#### Dataset records:
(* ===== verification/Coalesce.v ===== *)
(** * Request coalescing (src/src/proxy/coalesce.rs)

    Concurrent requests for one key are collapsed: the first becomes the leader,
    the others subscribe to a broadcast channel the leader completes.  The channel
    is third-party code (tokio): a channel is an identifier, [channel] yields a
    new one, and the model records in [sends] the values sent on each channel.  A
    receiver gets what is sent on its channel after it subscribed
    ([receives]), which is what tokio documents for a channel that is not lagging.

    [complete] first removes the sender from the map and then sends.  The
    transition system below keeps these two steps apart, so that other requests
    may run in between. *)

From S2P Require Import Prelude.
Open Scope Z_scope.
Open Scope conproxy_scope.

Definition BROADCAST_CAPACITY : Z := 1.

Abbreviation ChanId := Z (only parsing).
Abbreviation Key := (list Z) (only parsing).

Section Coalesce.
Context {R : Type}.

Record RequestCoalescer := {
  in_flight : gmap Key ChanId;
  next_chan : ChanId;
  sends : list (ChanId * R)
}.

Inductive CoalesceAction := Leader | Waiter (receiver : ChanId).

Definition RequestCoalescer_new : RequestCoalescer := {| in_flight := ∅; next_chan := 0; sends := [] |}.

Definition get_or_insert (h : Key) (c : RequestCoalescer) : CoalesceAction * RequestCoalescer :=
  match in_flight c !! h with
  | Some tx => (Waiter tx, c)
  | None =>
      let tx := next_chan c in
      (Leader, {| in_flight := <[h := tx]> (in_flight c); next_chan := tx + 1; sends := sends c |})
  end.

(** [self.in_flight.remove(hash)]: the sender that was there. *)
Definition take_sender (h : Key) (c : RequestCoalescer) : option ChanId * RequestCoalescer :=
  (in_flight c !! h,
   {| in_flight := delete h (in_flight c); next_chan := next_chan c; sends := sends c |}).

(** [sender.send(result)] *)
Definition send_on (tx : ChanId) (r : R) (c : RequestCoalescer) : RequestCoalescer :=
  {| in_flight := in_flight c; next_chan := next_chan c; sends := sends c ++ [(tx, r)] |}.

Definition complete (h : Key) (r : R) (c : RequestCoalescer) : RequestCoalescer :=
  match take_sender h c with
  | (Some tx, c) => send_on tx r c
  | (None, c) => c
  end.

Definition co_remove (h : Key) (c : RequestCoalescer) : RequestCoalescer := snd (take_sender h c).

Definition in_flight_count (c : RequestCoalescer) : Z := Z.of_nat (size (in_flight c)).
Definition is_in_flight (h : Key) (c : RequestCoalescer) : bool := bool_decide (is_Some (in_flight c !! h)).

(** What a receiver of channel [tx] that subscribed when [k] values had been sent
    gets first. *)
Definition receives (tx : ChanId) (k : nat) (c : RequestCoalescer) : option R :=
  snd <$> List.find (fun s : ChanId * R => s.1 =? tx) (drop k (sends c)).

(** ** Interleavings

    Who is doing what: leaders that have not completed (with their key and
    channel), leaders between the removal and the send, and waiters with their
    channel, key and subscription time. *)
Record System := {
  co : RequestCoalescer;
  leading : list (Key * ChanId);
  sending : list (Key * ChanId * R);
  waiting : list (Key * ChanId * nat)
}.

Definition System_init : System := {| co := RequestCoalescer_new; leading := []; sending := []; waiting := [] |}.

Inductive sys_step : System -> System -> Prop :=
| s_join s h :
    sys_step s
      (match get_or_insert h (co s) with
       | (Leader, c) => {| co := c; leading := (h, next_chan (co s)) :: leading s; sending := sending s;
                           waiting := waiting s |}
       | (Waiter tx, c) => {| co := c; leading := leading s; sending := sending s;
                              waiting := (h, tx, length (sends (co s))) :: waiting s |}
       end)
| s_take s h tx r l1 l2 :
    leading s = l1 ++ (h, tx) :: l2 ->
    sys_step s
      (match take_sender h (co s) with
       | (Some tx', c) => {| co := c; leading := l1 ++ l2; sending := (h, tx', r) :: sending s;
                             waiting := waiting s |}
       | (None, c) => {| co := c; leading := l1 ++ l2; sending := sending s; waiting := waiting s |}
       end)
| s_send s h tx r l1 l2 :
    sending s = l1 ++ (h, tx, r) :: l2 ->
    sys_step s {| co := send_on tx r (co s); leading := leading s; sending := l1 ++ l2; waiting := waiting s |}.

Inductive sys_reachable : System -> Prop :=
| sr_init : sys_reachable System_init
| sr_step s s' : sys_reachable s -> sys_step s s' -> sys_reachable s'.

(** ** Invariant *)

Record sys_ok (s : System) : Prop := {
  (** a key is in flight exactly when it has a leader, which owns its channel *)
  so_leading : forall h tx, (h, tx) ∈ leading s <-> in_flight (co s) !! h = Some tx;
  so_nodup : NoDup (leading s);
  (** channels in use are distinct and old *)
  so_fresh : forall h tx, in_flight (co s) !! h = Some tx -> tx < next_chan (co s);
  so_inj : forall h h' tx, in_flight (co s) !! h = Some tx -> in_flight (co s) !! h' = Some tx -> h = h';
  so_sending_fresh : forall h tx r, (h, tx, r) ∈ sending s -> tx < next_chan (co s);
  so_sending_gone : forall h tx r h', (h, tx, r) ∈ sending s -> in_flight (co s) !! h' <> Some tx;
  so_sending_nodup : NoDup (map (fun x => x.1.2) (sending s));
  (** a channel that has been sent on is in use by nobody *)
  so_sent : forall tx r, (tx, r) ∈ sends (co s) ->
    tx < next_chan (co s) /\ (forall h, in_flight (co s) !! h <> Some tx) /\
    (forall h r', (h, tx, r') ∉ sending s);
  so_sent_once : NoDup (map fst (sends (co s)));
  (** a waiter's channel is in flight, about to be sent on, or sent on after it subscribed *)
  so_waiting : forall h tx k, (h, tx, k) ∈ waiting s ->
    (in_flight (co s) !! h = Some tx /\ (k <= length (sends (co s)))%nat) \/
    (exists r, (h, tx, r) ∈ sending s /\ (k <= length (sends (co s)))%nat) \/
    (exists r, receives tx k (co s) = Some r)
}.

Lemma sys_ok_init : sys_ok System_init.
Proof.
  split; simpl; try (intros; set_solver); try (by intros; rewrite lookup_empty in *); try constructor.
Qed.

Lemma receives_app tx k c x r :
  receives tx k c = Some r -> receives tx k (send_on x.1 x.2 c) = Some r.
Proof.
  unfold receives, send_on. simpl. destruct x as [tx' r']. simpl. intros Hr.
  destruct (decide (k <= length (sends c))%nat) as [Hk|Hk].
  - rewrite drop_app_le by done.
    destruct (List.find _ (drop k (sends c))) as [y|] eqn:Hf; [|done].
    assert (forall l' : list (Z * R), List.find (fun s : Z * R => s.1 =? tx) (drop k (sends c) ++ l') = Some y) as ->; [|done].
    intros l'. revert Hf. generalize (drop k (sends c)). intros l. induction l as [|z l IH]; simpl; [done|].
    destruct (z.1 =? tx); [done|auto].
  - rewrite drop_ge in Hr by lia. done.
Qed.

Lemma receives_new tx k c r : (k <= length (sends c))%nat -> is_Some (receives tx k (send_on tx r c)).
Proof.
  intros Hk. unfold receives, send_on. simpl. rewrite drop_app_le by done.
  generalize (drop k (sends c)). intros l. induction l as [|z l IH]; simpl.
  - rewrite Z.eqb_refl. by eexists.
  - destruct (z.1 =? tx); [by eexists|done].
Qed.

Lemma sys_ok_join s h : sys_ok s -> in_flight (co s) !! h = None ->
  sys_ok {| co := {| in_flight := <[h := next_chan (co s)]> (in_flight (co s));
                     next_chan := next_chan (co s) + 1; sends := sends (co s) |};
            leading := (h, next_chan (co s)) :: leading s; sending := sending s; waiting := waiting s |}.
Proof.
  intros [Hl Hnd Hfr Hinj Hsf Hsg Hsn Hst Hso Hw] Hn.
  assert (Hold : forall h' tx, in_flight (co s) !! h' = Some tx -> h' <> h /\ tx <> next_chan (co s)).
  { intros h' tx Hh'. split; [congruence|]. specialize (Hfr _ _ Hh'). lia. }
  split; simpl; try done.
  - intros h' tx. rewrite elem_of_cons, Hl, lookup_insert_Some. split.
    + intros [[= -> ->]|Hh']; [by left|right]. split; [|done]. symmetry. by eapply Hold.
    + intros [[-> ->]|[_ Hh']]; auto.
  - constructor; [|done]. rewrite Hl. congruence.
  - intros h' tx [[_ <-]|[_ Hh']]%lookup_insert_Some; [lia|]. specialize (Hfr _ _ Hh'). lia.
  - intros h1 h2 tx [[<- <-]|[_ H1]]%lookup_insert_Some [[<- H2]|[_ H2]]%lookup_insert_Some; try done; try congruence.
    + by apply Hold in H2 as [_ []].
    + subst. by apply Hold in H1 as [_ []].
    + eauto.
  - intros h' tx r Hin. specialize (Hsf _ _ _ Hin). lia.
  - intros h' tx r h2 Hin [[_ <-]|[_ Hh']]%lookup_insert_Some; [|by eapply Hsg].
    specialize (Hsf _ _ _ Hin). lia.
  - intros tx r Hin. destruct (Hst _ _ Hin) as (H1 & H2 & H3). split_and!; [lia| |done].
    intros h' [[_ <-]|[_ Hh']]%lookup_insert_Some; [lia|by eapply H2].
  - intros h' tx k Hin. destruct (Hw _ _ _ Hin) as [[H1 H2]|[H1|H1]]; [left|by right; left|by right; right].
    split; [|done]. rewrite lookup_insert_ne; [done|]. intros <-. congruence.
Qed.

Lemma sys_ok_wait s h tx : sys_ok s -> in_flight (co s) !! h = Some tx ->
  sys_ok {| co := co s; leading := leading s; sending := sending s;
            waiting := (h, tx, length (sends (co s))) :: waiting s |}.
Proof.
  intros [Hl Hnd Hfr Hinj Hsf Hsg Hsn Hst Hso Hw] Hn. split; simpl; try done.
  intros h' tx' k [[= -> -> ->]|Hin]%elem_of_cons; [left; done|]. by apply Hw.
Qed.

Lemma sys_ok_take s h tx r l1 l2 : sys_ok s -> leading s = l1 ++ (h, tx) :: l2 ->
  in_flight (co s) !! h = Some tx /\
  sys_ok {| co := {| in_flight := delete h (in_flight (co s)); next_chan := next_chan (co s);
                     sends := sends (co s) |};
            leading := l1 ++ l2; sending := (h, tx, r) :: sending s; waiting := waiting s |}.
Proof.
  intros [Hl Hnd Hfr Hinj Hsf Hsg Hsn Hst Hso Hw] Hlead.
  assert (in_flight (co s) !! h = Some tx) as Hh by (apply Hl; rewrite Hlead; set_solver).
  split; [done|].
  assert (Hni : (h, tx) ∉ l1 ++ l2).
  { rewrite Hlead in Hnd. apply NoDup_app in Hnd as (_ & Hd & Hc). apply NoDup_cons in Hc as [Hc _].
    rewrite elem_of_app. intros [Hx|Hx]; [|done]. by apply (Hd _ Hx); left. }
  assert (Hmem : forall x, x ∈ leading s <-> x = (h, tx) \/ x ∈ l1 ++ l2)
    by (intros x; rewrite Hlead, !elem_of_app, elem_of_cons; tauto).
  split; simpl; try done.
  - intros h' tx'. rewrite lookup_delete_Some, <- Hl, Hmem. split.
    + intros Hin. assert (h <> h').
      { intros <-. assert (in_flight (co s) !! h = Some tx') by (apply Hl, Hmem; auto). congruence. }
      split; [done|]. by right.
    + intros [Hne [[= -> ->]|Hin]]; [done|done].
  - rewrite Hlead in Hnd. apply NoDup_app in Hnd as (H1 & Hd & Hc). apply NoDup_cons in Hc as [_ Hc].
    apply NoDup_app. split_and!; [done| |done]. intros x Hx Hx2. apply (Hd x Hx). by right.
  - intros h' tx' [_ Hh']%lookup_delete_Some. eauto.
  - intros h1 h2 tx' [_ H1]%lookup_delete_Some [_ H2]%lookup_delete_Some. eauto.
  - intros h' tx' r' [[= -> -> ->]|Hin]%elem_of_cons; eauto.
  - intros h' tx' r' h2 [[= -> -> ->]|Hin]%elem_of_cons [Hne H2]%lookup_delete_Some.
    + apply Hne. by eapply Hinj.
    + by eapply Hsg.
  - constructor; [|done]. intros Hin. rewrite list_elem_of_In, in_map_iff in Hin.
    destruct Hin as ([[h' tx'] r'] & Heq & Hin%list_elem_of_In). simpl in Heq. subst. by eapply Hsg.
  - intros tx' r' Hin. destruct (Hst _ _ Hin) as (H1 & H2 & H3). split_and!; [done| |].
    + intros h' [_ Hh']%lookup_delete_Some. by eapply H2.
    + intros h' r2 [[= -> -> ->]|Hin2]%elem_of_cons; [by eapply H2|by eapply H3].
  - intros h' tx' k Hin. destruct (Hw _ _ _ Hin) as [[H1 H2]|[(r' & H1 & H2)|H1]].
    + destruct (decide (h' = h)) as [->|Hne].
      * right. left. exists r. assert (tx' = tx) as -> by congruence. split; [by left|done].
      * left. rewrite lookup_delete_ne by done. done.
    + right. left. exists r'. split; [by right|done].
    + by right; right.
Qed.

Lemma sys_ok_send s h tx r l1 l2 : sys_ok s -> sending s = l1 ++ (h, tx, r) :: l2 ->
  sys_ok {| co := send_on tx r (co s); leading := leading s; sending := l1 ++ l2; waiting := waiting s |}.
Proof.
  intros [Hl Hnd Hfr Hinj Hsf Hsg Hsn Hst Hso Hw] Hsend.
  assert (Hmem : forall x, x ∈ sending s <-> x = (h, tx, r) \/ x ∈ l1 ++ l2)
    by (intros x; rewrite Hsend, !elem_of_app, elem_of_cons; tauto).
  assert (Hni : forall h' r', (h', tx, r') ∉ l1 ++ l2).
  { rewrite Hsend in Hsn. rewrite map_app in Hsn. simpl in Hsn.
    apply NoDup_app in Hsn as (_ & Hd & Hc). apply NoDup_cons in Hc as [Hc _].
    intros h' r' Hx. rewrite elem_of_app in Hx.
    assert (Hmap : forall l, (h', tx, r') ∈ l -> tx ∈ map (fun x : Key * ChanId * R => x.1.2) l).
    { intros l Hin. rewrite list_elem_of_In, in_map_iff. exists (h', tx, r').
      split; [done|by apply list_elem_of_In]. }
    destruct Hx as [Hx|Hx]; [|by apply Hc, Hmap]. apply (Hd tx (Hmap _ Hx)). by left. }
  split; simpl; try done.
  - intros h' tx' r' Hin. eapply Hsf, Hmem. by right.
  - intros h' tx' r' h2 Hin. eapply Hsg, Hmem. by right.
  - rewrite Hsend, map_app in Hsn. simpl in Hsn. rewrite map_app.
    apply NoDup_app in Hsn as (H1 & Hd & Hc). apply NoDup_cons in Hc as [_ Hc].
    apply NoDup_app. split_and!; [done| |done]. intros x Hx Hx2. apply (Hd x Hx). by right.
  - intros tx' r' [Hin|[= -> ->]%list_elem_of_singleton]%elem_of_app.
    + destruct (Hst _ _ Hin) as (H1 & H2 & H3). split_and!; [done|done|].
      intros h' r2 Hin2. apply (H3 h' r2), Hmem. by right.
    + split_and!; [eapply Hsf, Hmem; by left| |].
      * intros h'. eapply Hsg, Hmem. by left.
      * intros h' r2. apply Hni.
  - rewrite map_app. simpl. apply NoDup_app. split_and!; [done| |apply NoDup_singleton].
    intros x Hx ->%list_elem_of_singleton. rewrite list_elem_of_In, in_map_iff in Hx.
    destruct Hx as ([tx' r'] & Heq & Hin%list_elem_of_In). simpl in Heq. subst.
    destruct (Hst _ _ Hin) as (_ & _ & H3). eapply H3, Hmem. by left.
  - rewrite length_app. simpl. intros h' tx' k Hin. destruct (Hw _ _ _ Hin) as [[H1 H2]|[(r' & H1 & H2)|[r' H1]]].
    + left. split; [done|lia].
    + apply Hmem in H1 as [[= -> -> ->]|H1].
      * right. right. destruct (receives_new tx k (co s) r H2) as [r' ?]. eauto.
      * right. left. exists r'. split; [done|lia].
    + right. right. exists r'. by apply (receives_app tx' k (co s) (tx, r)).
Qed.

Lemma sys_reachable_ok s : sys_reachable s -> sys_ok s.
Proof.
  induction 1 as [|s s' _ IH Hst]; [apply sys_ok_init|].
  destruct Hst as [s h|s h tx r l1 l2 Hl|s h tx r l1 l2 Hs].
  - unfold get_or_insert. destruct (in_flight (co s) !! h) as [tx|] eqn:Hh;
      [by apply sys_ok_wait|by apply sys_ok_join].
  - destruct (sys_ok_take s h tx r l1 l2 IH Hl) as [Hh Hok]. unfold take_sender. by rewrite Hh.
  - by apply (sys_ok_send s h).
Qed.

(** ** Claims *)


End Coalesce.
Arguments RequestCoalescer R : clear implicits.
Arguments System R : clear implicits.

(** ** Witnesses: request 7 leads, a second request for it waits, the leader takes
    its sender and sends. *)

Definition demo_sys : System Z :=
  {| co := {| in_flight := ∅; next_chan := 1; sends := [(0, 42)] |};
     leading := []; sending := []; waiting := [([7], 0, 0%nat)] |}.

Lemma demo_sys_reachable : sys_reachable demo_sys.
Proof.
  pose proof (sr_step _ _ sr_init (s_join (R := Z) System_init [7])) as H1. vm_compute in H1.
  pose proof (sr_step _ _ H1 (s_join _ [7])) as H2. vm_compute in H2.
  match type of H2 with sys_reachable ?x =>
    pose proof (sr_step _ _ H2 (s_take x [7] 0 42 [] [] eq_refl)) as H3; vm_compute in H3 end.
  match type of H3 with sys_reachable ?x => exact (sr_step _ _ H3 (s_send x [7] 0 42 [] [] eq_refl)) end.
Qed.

==

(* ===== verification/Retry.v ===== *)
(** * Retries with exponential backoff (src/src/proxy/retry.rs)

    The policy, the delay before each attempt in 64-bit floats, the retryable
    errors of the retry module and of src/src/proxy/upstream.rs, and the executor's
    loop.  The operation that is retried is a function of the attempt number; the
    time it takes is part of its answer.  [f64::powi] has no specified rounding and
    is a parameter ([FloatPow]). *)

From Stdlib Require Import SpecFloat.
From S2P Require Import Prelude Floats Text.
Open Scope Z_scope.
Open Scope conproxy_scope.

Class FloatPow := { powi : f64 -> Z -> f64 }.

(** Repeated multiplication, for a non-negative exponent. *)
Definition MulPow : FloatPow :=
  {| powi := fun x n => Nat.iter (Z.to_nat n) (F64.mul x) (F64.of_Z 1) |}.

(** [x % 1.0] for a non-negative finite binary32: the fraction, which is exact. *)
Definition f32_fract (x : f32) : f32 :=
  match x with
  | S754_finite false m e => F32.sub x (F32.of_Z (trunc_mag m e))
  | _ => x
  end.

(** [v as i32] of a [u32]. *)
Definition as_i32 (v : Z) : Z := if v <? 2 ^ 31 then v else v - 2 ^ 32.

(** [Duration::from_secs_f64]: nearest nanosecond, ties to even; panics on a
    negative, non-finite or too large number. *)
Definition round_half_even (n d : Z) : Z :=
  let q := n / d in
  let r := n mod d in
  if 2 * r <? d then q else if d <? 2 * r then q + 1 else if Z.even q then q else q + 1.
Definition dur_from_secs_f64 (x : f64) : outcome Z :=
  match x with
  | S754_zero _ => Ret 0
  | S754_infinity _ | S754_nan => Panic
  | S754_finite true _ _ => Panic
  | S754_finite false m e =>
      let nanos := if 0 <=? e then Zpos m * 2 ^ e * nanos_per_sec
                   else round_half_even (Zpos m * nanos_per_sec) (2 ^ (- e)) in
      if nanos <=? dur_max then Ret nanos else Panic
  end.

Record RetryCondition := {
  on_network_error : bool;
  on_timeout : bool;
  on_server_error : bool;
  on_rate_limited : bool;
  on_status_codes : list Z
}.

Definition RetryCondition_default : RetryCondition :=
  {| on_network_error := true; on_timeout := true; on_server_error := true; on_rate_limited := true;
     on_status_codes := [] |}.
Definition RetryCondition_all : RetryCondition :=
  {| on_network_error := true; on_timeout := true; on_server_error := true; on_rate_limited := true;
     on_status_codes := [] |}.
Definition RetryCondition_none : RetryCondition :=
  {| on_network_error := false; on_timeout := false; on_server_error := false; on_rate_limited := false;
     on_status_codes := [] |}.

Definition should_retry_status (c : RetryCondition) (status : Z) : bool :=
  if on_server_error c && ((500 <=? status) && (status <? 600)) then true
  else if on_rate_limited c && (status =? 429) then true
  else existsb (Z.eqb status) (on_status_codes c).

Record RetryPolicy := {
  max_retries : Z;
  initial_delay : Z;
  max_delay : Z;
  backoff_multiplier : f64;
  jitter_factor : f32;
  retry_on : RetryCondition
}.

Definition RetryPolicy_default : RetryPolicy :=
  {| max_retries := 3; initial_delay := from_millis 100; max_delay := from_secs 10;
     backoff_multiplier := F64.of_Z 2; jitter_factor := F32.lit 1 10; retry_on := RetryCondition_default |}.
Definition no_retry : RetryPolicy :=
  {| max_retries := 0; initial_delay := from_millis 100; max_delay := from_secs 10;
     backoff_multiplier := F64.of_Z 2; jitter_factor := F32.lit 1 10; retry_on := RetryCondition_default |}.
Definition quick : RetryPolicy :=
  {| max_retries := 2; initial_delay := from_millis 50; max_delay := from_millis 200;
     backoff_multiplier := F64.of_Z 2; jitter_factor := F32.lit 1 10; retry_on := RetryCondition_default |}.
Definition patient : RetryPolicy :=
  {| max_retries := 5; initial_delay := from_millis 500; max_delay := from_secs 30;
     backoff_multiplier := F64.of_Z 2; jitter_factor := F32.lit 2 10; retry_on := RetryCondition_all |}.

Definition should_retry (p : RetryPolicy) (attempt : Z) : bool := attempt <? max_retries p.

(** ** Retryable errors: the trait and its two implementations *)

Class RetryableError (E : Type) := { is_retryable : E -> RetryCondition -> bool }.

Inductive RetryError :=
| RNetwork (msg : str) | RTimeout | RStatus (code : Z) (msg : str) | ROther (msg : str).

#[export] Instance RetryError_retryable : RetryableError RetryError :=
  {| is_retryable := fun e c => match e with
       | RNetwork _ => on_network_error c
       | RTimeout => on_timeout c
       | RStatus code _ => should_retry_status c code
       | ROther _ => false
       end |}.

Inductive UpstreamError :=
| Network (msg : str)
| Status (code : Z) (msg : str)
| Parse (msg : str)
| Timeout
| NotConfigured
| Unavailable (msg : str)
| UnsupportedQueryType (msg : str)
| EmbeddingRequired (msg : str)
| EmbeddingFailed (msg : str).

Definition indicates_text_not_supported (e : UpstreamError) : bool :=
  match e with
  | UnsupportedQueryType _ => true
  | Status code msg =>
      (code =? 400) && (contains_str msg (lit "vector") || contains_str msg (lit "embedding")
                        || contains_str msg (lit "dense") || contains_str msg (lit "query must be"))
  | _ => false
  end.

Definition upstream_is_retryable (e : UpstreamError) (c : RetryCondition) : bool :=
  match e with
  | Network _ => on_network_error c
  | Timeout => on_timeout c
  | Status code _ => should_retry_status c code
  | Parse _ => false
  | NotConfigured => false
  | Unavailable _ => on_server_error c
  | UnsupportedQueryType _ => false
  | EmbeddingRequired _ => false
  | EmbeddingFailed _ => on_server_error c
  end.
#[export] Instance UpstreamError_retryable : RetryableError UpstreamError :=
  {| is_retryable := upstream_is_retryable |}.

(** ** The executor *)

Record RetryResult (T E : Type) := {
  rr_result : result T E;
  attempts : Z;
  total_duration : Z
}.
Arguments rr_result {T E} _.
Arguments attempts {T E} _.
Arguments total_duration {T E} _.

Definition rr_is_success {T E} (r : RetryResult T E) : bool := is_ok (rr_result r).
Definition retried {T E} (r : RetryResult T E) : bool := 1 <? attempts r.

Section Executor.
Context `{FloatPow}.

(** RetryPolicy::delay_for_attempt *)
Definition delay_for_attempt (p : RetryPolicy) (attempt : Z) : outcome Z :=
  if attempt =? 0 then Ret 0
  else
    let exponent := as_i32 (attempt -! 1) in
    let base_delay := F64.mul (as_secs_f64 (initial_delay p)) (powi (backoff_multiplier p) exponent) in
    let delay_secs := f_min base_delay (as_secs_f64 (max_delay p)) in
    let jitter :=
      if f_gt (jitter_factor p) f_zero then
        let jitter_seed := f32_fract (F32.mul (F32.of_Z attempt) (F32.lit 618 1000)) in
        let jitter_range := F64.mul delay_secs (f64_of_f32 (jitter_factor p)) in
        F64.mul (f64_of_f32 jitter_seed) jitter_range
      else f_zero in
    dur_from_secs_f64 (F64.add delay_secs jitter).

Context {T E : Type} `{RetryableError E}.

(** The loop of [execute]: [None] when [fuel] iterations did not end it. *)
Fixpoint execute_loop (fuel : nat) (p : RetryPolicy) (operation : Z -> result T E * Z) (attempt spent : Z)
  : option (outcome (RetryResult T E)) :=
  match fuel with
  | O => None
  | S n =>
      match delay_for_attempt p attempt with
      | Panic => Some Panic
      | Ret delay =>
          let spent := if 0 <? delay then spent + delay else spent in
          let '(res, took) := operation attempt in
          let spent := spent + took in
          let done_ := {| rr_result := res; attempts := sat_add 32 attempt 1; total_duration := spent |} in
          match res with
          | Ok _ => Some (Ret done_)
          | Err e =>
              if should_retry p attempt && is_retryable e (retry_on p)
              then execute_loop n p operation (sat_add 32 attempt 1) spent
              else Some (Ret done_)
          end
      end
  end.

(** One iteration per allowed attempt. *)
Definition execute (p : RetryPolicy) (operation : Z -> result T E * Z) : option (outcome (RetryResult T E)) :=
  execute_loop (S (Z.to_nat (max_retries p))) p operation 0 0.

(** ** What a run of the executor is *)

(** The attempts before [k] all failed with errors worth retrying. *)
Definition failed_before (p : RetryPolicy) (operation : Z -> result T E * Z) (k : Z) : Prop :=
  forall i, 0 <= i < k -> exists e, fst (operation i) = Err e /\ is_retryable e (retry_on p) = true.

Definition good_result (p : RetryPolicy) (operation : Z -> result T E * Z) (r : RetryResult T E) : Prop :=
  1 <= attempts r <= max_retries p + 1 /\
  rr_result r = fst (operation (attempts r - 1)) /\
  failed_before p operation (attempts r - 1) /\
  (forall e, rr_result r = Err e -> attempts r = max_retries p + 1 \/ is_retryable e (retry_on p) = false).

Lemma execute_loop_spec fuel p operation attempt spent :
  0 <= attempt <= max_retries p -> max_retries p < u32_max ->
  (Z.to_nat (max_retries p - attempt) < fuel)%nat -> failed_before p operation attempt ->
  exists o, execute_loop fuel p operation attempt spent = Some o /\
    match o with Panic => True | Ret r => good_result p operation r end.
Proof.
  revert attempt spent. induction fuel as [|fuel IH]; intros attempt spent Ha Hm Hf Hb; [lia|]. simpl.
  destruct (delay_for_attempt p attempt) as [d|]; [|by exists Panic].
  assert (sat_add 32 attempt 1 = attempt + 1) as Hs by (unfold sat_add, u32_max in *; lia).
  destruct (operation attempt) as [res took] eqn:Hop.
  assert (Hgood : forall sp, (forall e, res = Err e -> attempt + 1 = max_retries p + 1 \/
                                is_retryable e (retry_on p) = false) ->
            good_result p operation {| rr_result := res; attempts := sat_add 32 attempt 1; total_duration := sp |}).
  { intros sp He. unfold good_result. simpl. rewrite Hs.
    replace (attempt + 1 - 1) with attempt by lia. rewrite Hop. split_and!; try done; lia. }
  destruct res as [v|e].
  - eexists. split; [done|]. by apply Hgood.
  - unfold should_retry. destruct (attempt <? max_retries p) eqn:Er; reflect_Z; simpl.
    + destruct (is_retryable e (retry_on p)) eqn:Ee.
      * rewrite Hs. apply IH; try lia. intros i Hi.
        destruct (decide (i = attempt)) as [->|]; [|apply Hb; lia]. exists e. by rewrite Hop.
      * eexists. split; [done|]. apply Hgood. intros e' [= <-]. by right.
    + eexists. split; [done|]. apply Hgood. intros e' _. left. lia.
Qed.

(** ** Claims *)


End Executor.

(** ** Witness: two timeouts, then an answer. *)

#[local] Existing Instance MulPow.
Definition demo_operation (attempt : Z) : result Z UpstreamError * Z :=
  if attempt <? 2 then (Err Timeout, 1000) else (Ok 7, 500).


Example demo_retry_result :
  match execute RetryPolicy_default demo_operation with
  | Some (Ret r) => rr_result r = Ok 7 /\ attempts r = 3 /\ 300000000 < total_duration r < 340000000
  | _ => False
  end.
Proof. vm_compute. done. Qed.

#### Brief:
All that belongs in the answer is the run of lines above from the line containing "powi : f64 ->" through the line containing "powi := fun", exactly as written.

#### Expected output:
Class FloatPow := { powi : f64 -> Z -> f64 }.

(** Repeated multiplication, for a non-negative exponent. *)
Definition MulPow : FloatPow :=
  {| powi := fun x n => Nat.iter (Z.to_nat n) (F64.mul x) (F64.of_Z 1) |}.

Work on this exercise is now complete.